[DIRECTIONS FOR THIS TASK]:
Take the line containing "Lemma _update_animation_frame dt" and all lines after it to the end of the records, and output them exactly.

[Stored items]

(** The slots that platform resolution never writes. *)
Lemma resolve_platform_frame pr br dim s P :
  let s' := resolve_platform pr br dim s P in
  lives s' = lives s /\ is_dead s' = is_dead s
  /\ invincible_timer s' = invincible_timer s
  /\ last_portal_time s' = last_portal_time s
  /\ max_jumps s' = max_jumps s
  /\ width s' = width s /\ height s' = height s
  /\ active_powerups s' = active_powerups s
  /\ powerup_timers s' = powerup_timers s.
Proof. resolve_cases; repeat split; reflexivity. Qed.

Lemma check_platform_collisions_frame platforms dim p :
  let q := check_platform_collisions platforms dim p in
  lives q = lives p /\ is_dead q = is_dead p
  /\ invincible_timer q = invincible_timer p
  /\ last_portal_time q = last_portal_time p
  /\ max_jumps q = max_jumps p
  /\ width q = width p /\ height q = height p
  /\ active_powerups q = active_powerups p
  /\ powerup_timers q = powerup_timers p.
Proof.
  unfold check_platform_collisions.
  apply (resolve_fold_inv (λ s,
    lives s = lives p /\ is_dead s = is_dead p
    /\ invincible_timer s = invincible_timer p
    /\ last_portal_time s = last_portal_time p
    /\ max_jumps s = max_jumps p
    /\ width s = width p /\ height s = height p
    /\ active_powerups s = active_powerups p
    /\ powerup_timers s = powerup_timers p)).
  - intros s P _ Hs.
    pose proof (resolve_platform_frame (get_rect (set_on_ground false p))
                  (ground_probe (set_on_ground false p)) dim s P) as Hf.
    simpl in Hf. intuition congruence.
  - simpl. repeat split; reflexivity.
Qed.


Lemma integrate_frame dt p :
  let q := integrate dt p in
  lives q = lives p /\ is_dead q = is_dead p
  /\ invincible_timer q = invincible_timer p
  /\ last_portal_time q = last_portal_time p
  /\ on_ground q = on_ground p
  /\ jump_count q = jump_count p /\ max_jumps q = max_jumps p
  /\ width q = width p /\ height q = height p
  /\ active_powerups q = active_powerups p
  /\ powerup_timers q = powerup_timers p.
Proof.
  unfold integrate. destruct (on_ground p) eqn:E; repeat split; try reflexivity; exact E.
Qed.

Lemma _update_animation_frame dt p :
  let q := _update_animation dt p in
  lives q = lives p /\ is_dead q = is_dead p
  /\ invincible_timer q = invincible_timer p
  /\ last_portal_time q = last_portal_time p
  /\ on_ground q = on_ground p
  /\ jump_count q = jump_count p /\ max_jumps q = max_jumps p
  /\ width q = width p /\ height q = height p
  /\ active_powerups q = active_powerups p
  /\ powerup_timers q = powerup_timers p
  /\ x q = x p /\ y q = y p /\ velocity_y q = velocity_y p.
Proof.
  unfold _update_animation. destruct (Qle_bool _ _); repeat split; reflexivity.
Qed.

[RESPONSE]:
Lemma _update_animation_frame dt p :
  let q := _update_animation dt p in
  lives q = lives p /\ is_dead q = is_dead p
  /\ invincible_timer q = invincible_timer p
  /\ last_portal_time q = last_portal_time p
  /\ on_ground q = on_ground p
  /\ jump_count q = jump_count p /\ max_jumps q = max_jumps p
  /\ width q = width p /\ height q = height p
  /\ active_powerups q = active_powerups p
  /\ powerup_timers q = powerup_timers p
  /\ x q = x p /\ y q = y p /\ velocity_y q = velocity_y p.
Proof.
  unfold _update_animation. destruct (Qle_bool _ _); repeat split; reflexivity.
Qed.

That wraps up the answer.